Thomas Alva Edison accumulated 1,093 US patents over his lifetime. Most R&D operations are not that efficient.
Corporations hate research. It is expensive. The scientists know more about a company’s products than the management or sales staff do. But, research is a necessary evil for all pharmaceutical and technology firms and they have to support research or fall behind their competitors.
In the last quarter, Pfizer (PFE) spent $1.8 billion on R&D. The firm’s revenue for the period was under $12 billion, so this cost puts a lot of pressure on profits especially at a pharma company which is facing increasing competition from biotech companies and generic manufacturers.
High tech and internet companies are facing the same trouble. Google (GOOG) spent $704 million on R&D last quarter against $5.5 billion in revenue. Slowing internet advertising is going to make each and every one of those dollars seem more expensive.
The typical series of cost cuts that companies with research arms go through in a slow economy is first to chop sales and marketing. If that does not work, they fire any mid-level managers that they can find. If the financial challenges get worse, they take the axe to R&D.
Pfizer says it is going to fire a large number of its R&D staff. According to The Wall Street Journal, the drug company "is laying off as many as 800 researchers in a tacit admission that its laboratories have failed to live up to the tens of billions of dollars it has poured into them in recent years." With drugs reaching the end of their patent periods, management can no longer plan to recoup this R&D money over the next decade. What counts is next year. During a recession, that is the extent of the vision that most companies can muster.
In 2007, US firms spent $219 billion on R&D Most reasonable analysis would show that as a good investment. Companies such as Microsoft (MSFT), Google, (NASDAQ:AAPL) and Genentech (DNA), the biotech giant, are rare outside America. The people who started these companies were gamblers by nature and relied on a certain amount of audacity to drive R&D spending which they were willing to believe would be easily eclipsed by their sales.
Every time an economic slowdown hits the economy, the obituaries for R&D come out. The federal government and university budgets get pruned. The idea of investing in the future gets trampled.
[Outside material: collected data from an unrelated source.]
(* ===== verification/RedisStore.v ===== *)
(** The Redis store: [internal/store/redis.go].  Four kinds of keys, each with
    a prefix of its own, so that no operation on one kind touches another. *)

From S2P Require Import Prelude.
From S2P Require Import Platform.
From S2P Require Import Database.
From S2P Require Import World.

Module store.

Definition accessKey (token : string) : string := "access:" +:+ token.
Definition refreshKey (token : string) : string := "refresh:" +:+ token.
Definition totpKey (userID : string) : string := "totp:" +:+ userID.
Definition oauthStateKey (state : string) : string := "oauth_state:" +:+ state.

Section store.
Context {S : Type} `{RedisClient S}.

Definition SetAccessToken (token userID : string) (ttl : Z) : M S unit :=
  client_Set (accessKey token) userID ttl.
Definition GetAccessToken (token : string) : M S string := client_Get (accessKey token).
Definition DeleteAccessToken (token : string) : M S unit := client_Del (accessKey token).

Definition SetRefreshToken (token userID : string) (ttl : Z) : M S unit :=
  client_Set (refreshKey token) userID ttl.
Definition GetRefreshToken (token : string) : M S string := client_Get (refreshKey token).
Definition DeleteRefreshToken (token : string) : M S unit := client_Del (refreshKey token).

Definition SetTOTPSecret (userID secret : string) (ttl : Z) : M S unit :=
  client_Set (totpKey userID) secret ttl.
Definition GetTOTPSecret (userID : string) : M S string := client_Get (totpKey userID).
Definition DeleteTOTPSecret (userID : string) : M S unit := client_Del (totpKey userID).

Definition SetOAuthState (state : string) (ttl : Z) : M S unit :=
  client_Set (oauthStateKey state) "1" ttl.

(** [err == redis.Nil] is an answer, any other error is an error. *)
Definition GetOAuthState (state : string) : M S bool := λ s,
  let '(r, s') := client_Get (oauthStateKey state) s in
  (match r with
   | Err e => if bool_decide (e = redis_Nil) then Ok false else Err e
   | Ok _ => Ok true
   end, s').

Definition DeleteOAuthState (state : string) : M S unit := client_Del (oauthStateKey state).
End store.

(** ** The keys *)

Inductive key :=
  | Access (token : string)
  | Refresh (token : string)
  | Totp (userID : string)
  | OAuth (state : string).

Definition key_string (k : key) : string :=
  match k with
  | Access t => accessKey t
  | Refresh t => refreshKey t
  | Totp u => totpKey u
  | OAuth s => oauthStateKey s
  end.

#[export] Instance key_string_inj : Inj (=) (=) key_string.
Proof. intros [] [] H; cbv in H; congruence. Qed.

Lemma key_string_ne k k' : k ≠ k' → key_string k ≠ key_string k'.
Proof. intros Hk H%(inj key_string). done. Qed.

(** ** On a world *)

Section world.
Context {R D : Type} `{RedisLaws R} `{!Oracle}.
Implicit Types (w : World R D).

(** What the store holds under [k] at the time [τ]. *)
Definition holds w (τ : Z) (k : key) : option string := redis_Get τ (key_string k) (redis w).

(** Nothing but the calls and the clock changed. *)
Definition same_store w w' : Prop := redis w' = redis w.

Lemma Set_inv k v ttl w r w' :
  0 < ttl → client_Set (key_string k) v ttl w = (r, w') →
  db w' = db w ∧ disk w' = disk w ∧ clock w' = clock (tick w) ∧
  (∀ τ k', k' ≠ k → holds w' τ k' = holds w τ k') ∧
  ((is_Ok r = false ∧ redis w' = redis w) ∨
   ((∀ τ, clock w' ≤ τ → τ + Millisecond ≤ clock w' + ttl → holds w' τ k = Some v) ∧
    (∀ τ, clock w' + ttl + Millisecond ≤ τ → holds w' τ k = None) ∧
    (∀ τ v', holds w' τ k = Some v' → v' = v))).
Proof.
  intros Httl Hset. unfold client_Set, World_RedisClient in Hset.
  assert ((is_Ok r = false ∧ w' = tick w) ∨
    w' = set_redis (redis_Set (clock (tick w)) (key_string k) v ttl (redis w)) (tick w))
    as [[Hr ->]| ->].
  { apply call_inv in Hset as [Ha|(e & _ & -> & [->|(r' & Ha)])]; try injection Ha as <- <-; auto. }
  - do 3 (split; [done|]). split; [done|]. by left.
  - do 3 (split; [done|]). split.
    + intros τ k' Hk. unfold holds. cbn. apply redis_Get_Set_ne. by apply key_string_ne.
    + right. unfold holds. cbn. repeat split; intros.
      * by apply redis_Get_Set_live.
      * by apply redis_Get_Set_expired.
      * by eapply redis_Get_Set_eq.
Qed.

Lemma Get_inv k w r w' :
  client_Get (key_string k) w = (r, w') →
  w' = tick w ∧
  (r = match holds w (clock w') k with Some v => Ok v | None => Err redis_Nil end ∨
   ∃ e, is_fault e ∧ r = Err e).
Proof.
  unfold client_Get, World_RedisClient. intros [Ha|(e & He & -> & Hw)]%call_inv.
  - injection Ha as <- <-. split; [done|]. by left.
  - split; [|by right; eauto]. destruct Hw as [->|(r' & Ha)]; [done|]. by injection Ha.
Qed.

Lemma Del_inv k w r w' :
  client_Del (key_string k) w = (r, w') →
  db w' = db w ∧ disk w' = disk w ∧ clock w' = clock (tick w) ∧
  (∀ τ k', k' ≠ k → holds w' τ k' = holds w τ k') ∧
  ((is_Ok r = false ∧ redis w' = redis w) ∨ ∀ τ, holds w' τ k = None).
Proof.
  intros Hdel. unfold client_Del, World_RedisClient in Hdel.
  assert ((is_Ok r = false ∧ w' = tick w) ∨
    w' = set_redis (redis_Del (key_string k) (redis w)) (tick w)) as [[Hr ->]| ->].
  { apply call_inv in Hdel as [Ha|(e & _ & -> & [->|(r' & Ha)])]; try injection Ha as <- <-; auto. }
  - do 4 (split; [done|]). by left.
  - do 3 (split; [done|]). split.
    + intros τ k' Hk. unfold holds. cbn. apply redis_Get_Del_ne. by apply key_string_ne.
    + right. intros τ. unfold holds. cbn. apply redis_Get_Del_eq.
Qed.

Context `{!FaultFree}.

Lemma Get_FaultFree k w :
  client_Get (key_string k) w =
  (match holds w (clock (tick w)) k with Some v => Ok v | None => Err redis_Nil end, tick w).
Proof. unfold client_Get, World_RedisClient. by rewrite call_FaultFree. Qed.

Lemma Set_FaultFree k v ttl w : (client_Set (key_string k) v ttl w).1 = Ok tt.
Proof. unfold client_Set, World_RedisClient. by rewrite call_FaultFree. Qed.

Lemma Del_FaultFree k w : (client_Del (key_string k) w).1 = Ok tt.
Proof. unfold client_Del, World_RedisClient. by rewrite call_FaultFree. Qed.
End world.
End store.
This time around may be a little different. For one thing, there has been a great deal of concern over the last decade that China and India have the economic growth to begin to match some US industries in research spending. That would have put a great deal of the American GDP at risk. Now, China and India may be facing more serious recessions than the West. America has an opportunity to quicken its pace and extend its lead. But, it probably won’t. Resources are needed elsewhere
Pfizer shareholders are not going to regret the spending cut, at least not for several years. Most investors don’t hold stocks that long, so it will become someone else’s problem.
A close look at the economic stimulus package shows that there is very little investment for research spending. Most of the money goes to infrastructure which is a by-product of the work done by scientists.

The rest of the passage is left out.